Broken by design webapps. NBC loves them.


----------



## dnice (Jul 12, 2012)

i'm liking it! using chrome an a macbook and the black box disappears when you go full screen.


----------



## Alfonsina (Aug 26, 2012)

Is the whole stage available on demand? Is it the same as the live broadcast? I can watch live for free on ITV via a vpn but the picture is crappy in the live feed and frankly not a ton better in the highlight show, even on my computer vs a big screen.


----------



## vitgor (Apr 10, 2015)

Alfonsina said:


> Is the whole stage available on demand? Is it the same as the live broadcast? I can watch live for free on ITV via a vpn but the picture is crappy in the live feed and frankly not a ton better in the highlight show, even on my computer vs a big screen.


Y

Live coverage does not necessarily start from the beginning of the stage but covers the biggest part. You have then access to the video replay of done stages.

It is also nice that you can switch to a map or a profile map and see where they are and what is ahead of them.


----------



## PJay (May 28, 2004)

I did the NBC Gold cycling package access, for $30 just before Tour began.

They just sent me a survey. They asked typical satisfaction things. -Basically, I was satisfied.

They also asked if I intend to watch the Vuelta - I suspect that they are trying to figure out how ot merchandise cycling - If they get my $30 for just TdF each year, and I am happy, they may decide to do it all piecemeal -

But if they add other events, they may persuade me to tune in more, and so they put ads in front of more eyes.

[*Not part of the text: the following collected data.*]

(* ===== verification/WsSession.v ===== *)
(** * A connection and its transport

    The operations that a connection has under way, and the events: calls of
    [send] from other threads, [close], and completions of operations of the
    transport, in any order.  The world also records what was queued, written,
    read and delivered. *)
From S2P Require Import Prelude Utf8 WsFrame Hybi13 WsConnection.
Import frame hybi13 WsConnection.

Record world := World {
  con : connection;
  posted : nat;                      (* [write_frame] handlers posted *)
  writing : option (list Z);         (* the outstanding [async_write] *)
  reading : nat;                     (* outstanding reads *)
  timers : nat;                      (* timers that run or were cancelled *)
  shutdowns : list terminate_status; (* outstanding shutdowns *)
  senders : list message;            (* calls of [send] past the test *)
  wire_out : list Z;                 (* octets written *)
  input : list Z;                    (* octets read *)
  pushed : list message;             (* messages queued *)
  delivered : list message;          (* calls of the message handler *)
  closes : nat;                      (* calls of the close handler *)
  fails : nat }.                     (* calls of the fail handler *)

Definition with_con (c : connection) (w : world) : world :=
  World c (posted w) (writing w) (reading w) (timers w) (shutdowns w) (senders w) (wire_out w)
    (input w) (pushed w) (delivered w) (closes w) (fails w).
Definition with_posted (n : nat) (w : world) : world :=
  World (con w) n (writing w) (reading w) (timers w) (shutdowns w) (senders w) (wire_out w)
    (input w) (pushed w) (delivered w) (closes w) (fails w).
Definition with_writing (b : option (list Z)) (w : world) : world :=
  World (con w) (posted w) b (reading w) (timers w) (shutdowns w) (senders w) (wire_out w)
    (input w) (pushed w) (delivered w) (closes w) (fails w).
Definition with_reading (n : nat) (w : world) : world :=
  World (con w) (posted w) (writing w) n (timers w) (shutdowns w) (senders w) (wire_out w)
    (input w) (pushed w) (delivered w) (closes w) (fails w).
Definition with_timers (n : nat) (w : world) : world :=
  World (con w) (posted w) (writing w) (reading w) n (shutdowns w) (senders w) (wire_out w)
    (input w) (pushed w) (delivered w) (closes w) (fails w).
Definition with_shutdowns (l : list terminate_status) (w : world) : world :=
  World (con w) (posted w) (writing w) (reading w) (timers w) l (senders w) (wire_out w)
    (input w) (pushed w) (delivered w) (closes w) (fails w).
Definition with_senders (l : list message) (w : world) : world :=
  World (con w) (posted w) (writing w) (reading w) (timers w) (shutdowns w) l (wire_out w)
    (input w) (pushed w) (delivered w) (closes w) (fails w).
Definition with_wire_out (b : list Z) (w : world) : world :=
  World (con w) (posted w) (writing w) (reading w) (timers w) (shutdowns w) (senders w) b
    (input w) (pushed w) (delivered w) (closes w) (fails w).
Definition with_input (b : list Z) (w : world) : world :=
  World (con w) (posted w) (writing w) (reading w) (timers w) (shutdowns w) (senders w) (wire_out w)
    b (pushed w) (delivered w) (closes w) (fails w).
Definition with_pushed (l : list message) (w : world) : world :=
  World (con w) (posted w) (writing w) (reading w) (timers w) (shutdowns w) (senders w) (wire_out w)
    (input w) l (delivered w) (closes w) (fails w).
Definition with_delivered (l : list message) (w : world) : world :=
  World (con w) (posted w) (writing w) (reading w) (timers w) (shutdowns w) (senders w) (wire_out w)
    (input w) (pushed w) l (closes w) (fails w).
Definition with_ends (c f : nat) (w : world) : world :=
  World (con w) (posted w) (writing w) (reading w) (timers w) (shutdowns w) (senders w) (wire_out w)
    (input w) (pushed w) (delivered w) c f.

Definition perform (w : world) (a : action) : world :=
  match a with
  | Post => with_posted (S (posted w)) w
  | Write octets => with_writing (Some octets) w
  | Read => with_reading (S (reading w)) w
  | SetTimer _ => with_timers (S (timers w)) w
  | CancelTimer => w
  | Shutdown tstat => with_shutdowns (shutdowns w ++ [tstat]) w
  | OnMessage m => with_delivered (delivered w ++ [m]) w
  | OnClose => with_ends (S (closes w)) (fails w) w
  | OnFail => with_ends (closes w) (S (fails w)) w
  | Pushed m => with_pushed (pushed w ++ [m]) w
  end.

Definition run {A} (h : handler A) (w : world) : option (A * world) :=
  match h (con w) with
  | Some (a, c, l) => Some (a, fold_left perform l (with_con c w))
  | None => None
  end.

(** ** Events *)
Inductive event :=
| SendCheck (msg : message)                          (* a thread tests the state in [send] *)
| SendPush (i : nat)                                 (* a thread goes on with its message *)
| Close (code : Z) (reason : list Z)
| RunPosted
| WriteDone (ec : option error_code) (n : nat)       (* after an error [n] octets are out *)
| ReadDone (ec : option error_code) (buf : list Z)
| TimerDone (ec : option error_code)
| ShutdownDone (ec : option error_code)
| OpenTimerDone (ec : option error_code).            (* the cancelled timer of the opening handshake *)

(** What a program sends, and what the transport reads. *)
Definition sends_ok (m : message) : Prop :=
  m_prepared m = false /\ m_terminal m = false /\ Forall is_byte (m_payload m) /\
  exists op, m_opcode m = Some op /\ 0 <= op < 8.

Section session.
Context `{Machine}.
Context (ping_handler : option (list Z -> bool)).

Definition opened_world : world :=
  World (opened_connection true) 0 None 1 0 [] [] [] [] [] [] 0 0.

Definition enabled (e : event) (w : world) : Prop :=
  match e with
  | SendCheck msg => sends_ok msg
  | SendPush i => (i < length (senders w))%nat
  | Close code reason => Forall is_byte reason /\ 0 <= code < 65536
  | RunPosted => (0 < posted w)%nat
  | WriteDone _ _ => is_Some (writing w)
  | ReadDone _ buf => (0 < reading w)%nat /\ Forall is_byte buf
  | TimerDone _ => (0 < timers w)%nat
  | ShutdownDone _ => shutdowns w <> []
  | OpenTimerDone _ => True
  end.

Definition run_event (e : event) (w : world) : option world :=
  match e with
  | SendCheck msg =>
      Some (match send_check (con w) with
            | None => with_senders (senders w ++ [msg]) w
            | Some _ => w
            end)
  | SendPush i =>
      msg ← senders w !! i;
      '(_, w) ← run (send_push msg) (with_senders (delete i (senders w)) w);
      Some w
  | Close code reason => '(_, w) ← run (close_connection code reason) w; Some w
  | RunPosted => '(_, w) ← run write_frame (with_posted (posted w - 1) w); Some w
  | WriteDone ec n =>
      octets ← writing w;
      let out := match ec with None => octets | Some _ => take n octets end in
      '(_, w) ← run (handle_write_frame ec) (with_wire_out (wire_out w ++ out) (with_writing None w));
      Some w
  | ReadDone ec buf =>
      let w := with_reading (reading w - 1) w in
      let w := match ec with None => with_input (input w ++ buf) w | Some _ => w end in
      '(_, w) ← run (handle_read_frame ping_handler ec buf) w;
      Some w
  | TimerDone ec =>
      '(_, w) ← run (handle_close_handshake_timeout ec) (with_timers (timers w - 1) w); Some w
  | ShutdownDone ec =>
      match shutdowns w with
      | tstat :: rest => '(_, w) ← run (handle_terminate tstat ec) (with_shutdowns rest w); Some w
      | [] => None
      end
  | OpenTimerDone ec => '(_, w) ← run (handle_open_handshake_timeout ec) w; Some w
  end.

Inductive reachable : world -> Prop :=
| reach_open : reachable opened_world
| reach_step w e w' : reachable w -> enabled e w -> run_event e w = Some w' -> reachable w'.

End session.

Myself, I think if the various cycling events are easier to view, that is the only way to build an audience, and it may build by package deals like this.


----------



## Marc (Jan 23, 2005)

PJay said:


> I did the NBC Gold cycling package access, for $30 just before Tour began.
> 
> They just sent me a survey. They asked typical satisfaction things. -Basically, I was satisfied.
> 
> ...


They used to do their streaming piecemeal. $30 used to be what each individual grand tour cost.


----------



## KoroninK (Aug 9, 2010)

Nope, I refuse to pay for their streaming service. I'll find other place to watch it. I want to watch it on TV not on my computer. I refuse to pay for something that can be found for free to watch. I'll watch it free in a language I can't understand before I pay to watch NBC's coverage.


----------



## sasquatch16 (Feb 7, 2013)

Just checked their website. $19.99. Can stream to my Ipad and mirror it with apple TV. Not sure if I can add the app directly to Apple tv. That would be one less chance of video buffering.


----------



## vitgor (Apr 10, 2015)

sasquatch16 said:


> Just checked their website. $19.99. Can stream to my Ipad and mirror it with apple TV. Not sure if I can add the app directly to Apple tv. That would be one less chance of video buffering.

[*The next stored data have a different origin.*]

Lemma event_shutdown ec w : session_inv w -> shutdowns w <> [] -> steps_to w (ShutdownDone ec).
Proof.
  intros [[Hw [S1 S2 S3 S4 S5 S6 [S7 S8]]] (ms & ec0 & p & Hst)] Hn. unfold steps_to. simpl.
  destruct (shutdowns w) as [|t rest] eqn:E; [done|]. apply Forall_cons_1 in S6 as [<- S6].
  unfold handle_terminate. rewrite run_act. cbn [mbind option_bind]. eexists. split; [done|].
  split; [split; [by eapply write_inv_ext; [|exact Hw]|]|exists ms, ec0, p; by eapply streamed_ext; [..|exact Hst]].
  split; try done. simpl. split; [done|]. simpl in S8. destruct (bool_decide _); lia.
Qed.

Lemma receive_more input buf ms p : Forall is_byte input -> Forall is_byte buf ->
  receive input fresh = Some (ms, None, p) ->
  exists ms' ec p' p'', receive buf p = Some (ms', ec, p') /\ waiting p /\
    receive (input ++ buf) fresh = Some (ms ++ ms', ec, p'') /\ (ec = None -> p'' = p').
Proof.
  intros Hi Hb E. pose proof (waiting_new true max_message_size) as Hw.
  destruct (receive_ends input fresh Hw Hi) as (ms0 & ec0 & p0 & E0 & Hw0). rewrite E in E0. simplify_eq.
  specialize (Hw0 eq_refl). destruct (receive_ends buf p0 Hw0 Hb) as (ms1 & ec1 & p1 & E1 & _).
  assert (Forall is_byte (input ++ buf)) as Hall by by apply Forall_app.
  pose proof (receive_app input buf fresh Hw Hall) as Happ. rewrite E in Happ.
  cbn [and_then mbind option_bind] in Happ. rewrite E1 in Happ. cbn [prepend mbind option_bind] in Happ.
  destruct (receive (input ++ buf) fresh) as [[[ms2 ec2] p2]|]; [|done]. destruct Happ as (-> & -> & Hp).
  exists ms1, ec1, p1, p2. done.
Qed.

Lemma event_read_error e buf w : session_inv w -> (0 < reading w)%nat -> steps_to w (ReadDone (Some e) buf).
Proof.
  intros [Hb (ms & ec0 & p & Hst)] Hr. unfold steps_to. simpl.
  set (w1 := with_reading (reading w - 1) w).
  assert (both_inv w1) as Hb1 by by apply both_reading.
  assert (streamed w1 ms ec0 p) as Hst1.
  { destruct Hst as [T1 T2 T3 T4 T5 T6 T7]. split; try done; simpl; [lia|]. intros. lia. }
  unfold handle_read_frame. exec.
  assert (m_is_server (con w1) = true) as Hsrv by by destruct (both_serving _ Hb1).
  rewrite Hsrv. cbn [negb]. rewrite !andb_false_r.
  repeat (case_match; [rewrite run_ret; cbn [mbind option_bind]; eexists; (split; [done|]); by split; [|do 3 eexists]|]).
  rewrite run_terminate. cbn [mbind option_bind]. eexists. split; [done|].
  split; [by apply both_terminate|exists ms, ec0, p; by apply streamed_terminate].
Qed.

Lemma prefix_of_app_l {A} (l1 l2 l3 : list A) : l1 `prefix_of` l2 -> l1 `prefix_of` l2 ++ l3.
Proof. apply prefix_app_r. Qed.

Lemma prefix_of_app_both {A} (l1 l2 l3 : list A) : l1 ++ l2 `prefix_of` l1 ++ l2 ++ l3.
Proof. exists l3. by rewrite app_assoc. Qed.

(** What a read adds to the stream, when its messages have been dispatched. *)
Lemma streamed_read buf w w4 ms ms1 p ec p'' : streamed w ms None p -> Forall is_byte buf ->
  receive (input w ++ buf) fresh = Some (ms ++ ms1, ec, p'') -> input w4 = input w ++ buf -> (reading w4 = 0)%nat ->
  (if bool_decide (m_state (con w) = open) then
     seen w4 = (delivered w ++ data_messages (heard ms1), pongs (pushed w) ++ answers (heard ms1)) /\
     (m_state (con w4) = open -> has_close ms1 = false)
   else seen w4 = seen w /\ m_state (con w4) <> open) ->
  (m_state (con w4) = open -> ec = None) -> streamed w4 (ms ++ ms1) ec p''.
Proof.
  intros [T1 T2 T3 T4 T5 T6 T7] Hbuf E Ein R0 Hseen Hec. unfold seen in Hseen. destruct (heard_prefix ms1) as (rest & Eh).
  split; rewrite ?Ein; [done|by apply Forall_app|lia|lia| | |].
  - rewrite data_messages_app. case_bool_decide as Ho; destruct Hseen as [[= -> _] _]; [|by apply prefix_of_app_l].
    destruct (T7 Ho) as (_ & _ & -> & _). rewrite Eh at 2. rewrite data_messages_app. apply prefix_of_app_both.
  - rewrite answers_app. case_bool_decide as Ho; destruct Hseen as [[= _ ->] _]; [|by apply prefix_of_app_l].
    destruct (T7 Ho) as (_ & _ & _ & ->). rewrite Eh at 2. rewrite answers_app. apply prefix_of_app_both.
  - intros Ho4. split; [by apply Hec|]. case_bool_decide as Ho; [|by destruct Hseen].
    destruct Hseen as [[= -> ->] Hc]. specialize (Hc Ho4). destruct (T7 Ho) as (_ & Hcl & Ed & Ea).
    unfold has_close in *. rewrite existsb_app, Hcl, Hc. split; [done|].
    by rewrite (heard_all ms1 Hc), data_messages_app, answers_app, Ed, Ea.
Qed.

Lemma event_read buf w : session_inv w -> (0 < reading w)%nat -> Forall is_byte buf ->
  steps_to w (ReadDone None buf).
Proof.
  intros [Hb (ms & ec0 & p & Hst)] Hr Hbuf. pose proof Hst as [T1 T2 T3 T4 _ _ _]. destruct (T4 Hr) as [-> Ep].
  destruct (receive_more (input w) buf ms p T2 Hbuf T1) as (ms' & ec & p' & p'' & E1 & Hwait & E2 & Hp).
  unfold steps_to. simpl. set (w1 := with_input (input w ++ buf) (with_reading (reading w - 1) w)).
  assert (both_inv w1) as Hb1 by (destruct Hb as [Hw [? ? ? ? ? ? ?]]; split; [by eapply write_inv_ext; [|exact Hw]|by split]).
  pose proof Hb1 as [_ [I1 I2 _ _ _ _ _]]. pose proof (both_serving _ Hb1) as Hs1.
  unfold handle_read_frame. exec. rewrite I2. rewrite bool_decide_eq_true_2 by done. exec.
  destruct (run_read_loop (S (length buf)) buf w1 Hs1 I1) as (ms1 & ec1 & p1 & Er & Hg & Hsrv & Hw1 & Erun);
    [by rewrite <-Ep in Hwait|done|lia|].
  assert (m_processor (con w1) = p) as Ep1 by done. rewrite Ep1 in Er.
  unfold receive in E1. rewrite E1 in Er. simplify_eq. rewrite Erun. cbv zeta.
  set (w2 := foldl w_dispatch w1 ms1).
  assert (both_inv w2) as Hb2 by by apply both_dispatches.
  pose proof (kept_dispatches ms1 w1) as Hk. fold w2 in Hk.
  set (w3 := w_set_processor p1 w2).
  assert (both_inv w3) as Hb3 by by apply both_set_processor.
  (* What the messages have done. *)
  pose proof (seen_dispatches ms1 w1 I1 Hg) as Hseen.
  destruct Hk as (_ & _ & _ & Hflag & Hin & Hread & _).
  assert (forall w4, kept w3 w4 -> seen w4 = seen w2 -> (m_state (con w4) = open -> m_state (con w2) = open) ->
    (m_state (con w4) = open -> ec1 = None) -> streamed w4 (ms ++ ms1) ec1 p'') as Hfin.
  { intros w4 (K1 & K2 & K3 & K4 & K5 & K6 & _) Hseen4 Hopen Hec.
    eapply (streamed_read buf w); [exact Hst|done..| | | |].
    - rewrite K5. exact Hin.
    - rewrite K6. simpl. rewrite Hread. simpl. lia.
    - change (delivered w1) with (delivered w) in Hseen. change (pushed w1) with (pushed w) in Hseen.
      change (con w1) with (con w) in Hseen. fold w2 in Hseen. case_bool_decide; rewrite Hseen4; [|tauto].
      split; [apply Hseen|]. intros Ho4%Hopen. by apply Hseen.
    - done. }
  destruct ec1 as [e|]; cbn [mbind option_bind].
  - rewrite run_consume_failed by by apply both_serving. cbn [mbind option_bind]. exec.
    destruct (seen_failed e w3) as [Hs3 Ho3].
    eexists. split; [done|]. split; [by apply both_failed|]. exists (ms ++ ms1), (Some e), p''.
    apply Hfin; try done. apply kept_failed.
  - exec. unfold read_frame. exec.
    assert (streamed w3 (ms ++ ms1) None p'') as Hst3 by (by apply Hfin).
    specialize (Hp eq_refl). subst p''.
    destruct (m_read_flag (con w3)) eqn:Ef; exec; (eexists; split; [done|]).
    + split; [by apply both_reading|]. exists (ms ++ ms1), None, p1.
      destruct Hst3 as [V1 V2 V3 V4 V5 V6 V7]. split; try done; simpl; rewrite Hread; simpl; lia.
    + split; [done|]. by do 3 eexists.
Qed.

Lemma event_ok e w : session_inv w -> enabled e w -> steps_to w e.
Proof.
  destruct e as [msg|i|code reason| |ec n|[ec|] buf|ec|ec|ec]; simpl; intros Hi He.
  - by apply event_send_check.
  - by apply event_send_push.
  - apply event_close; tauto.
  - by apply event_posted.
  - by apply event_write_done.
  - apply event_read_error; tauto.
  - apply event_read; tauto.
  - by apply event_timer.
  - by apply event_shutdown.
  - by apply event_open_timer.
Qed.

Lemma session_reachable_inv w : reachable ping_handler w -> session_inv w.
Proof.
  induction 1 as [|w e w' _ IH He Hrun]; [apply session_opened|].
  destruct (event_ok e w IH He) as (w2 & E & Hi). rewrite Hrun in E. by simplify_eq.
Qed.

(** How a session ends. *)
Lemma session_ends w : session_inv w -> fails w = 0%nat /\ (closes w <= 1)%nat /\
  (closes w = 1%nat -> m_state (con w) = closed /\ shutdowns w = []).
Proof.
  intros [[_ [S1 S2 S3 S4 S5 S6 [S7 S8]]] _]. split; [done|].
  case_bool_decide as Hc; [|split; [lia|intros; lia]]. split; [lia|]. intros E1. split; [done|].
  apply nil_length_inv. lia.
Qed.

End session.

Yes, you can add the app to Apple TV. The functionality is different (and reduced) in the Apple TV app but I watched some stages on the TV via Apple TV.


----------



## sasquatch16 (Feb 7, 2013)

vitgor said:


> Yes, you can add the app to Apple TV. The functionality is different (and reduced) in the Apple TV app but I watched some stages on the TV via Apple TV.


Thanks I'll check it out


----------



## jhatmaker (Jun 13, 2016)

The commentator is doing a pretty good job for the Vuelta.


----------



## VaughnA (Jun 3, 2003)

It only works on AppleTV Version 4. I have an appleTv 3 and have to stream it via airplay to my apple tv from my imac. That being said I love the programming. We're watching the Vuelta each night. I usually figure out the finish time by looking for the podium in the small window when scanning with the mouse and then roll back about 2 hours from that time and watch a couple of hours. We love it.


----------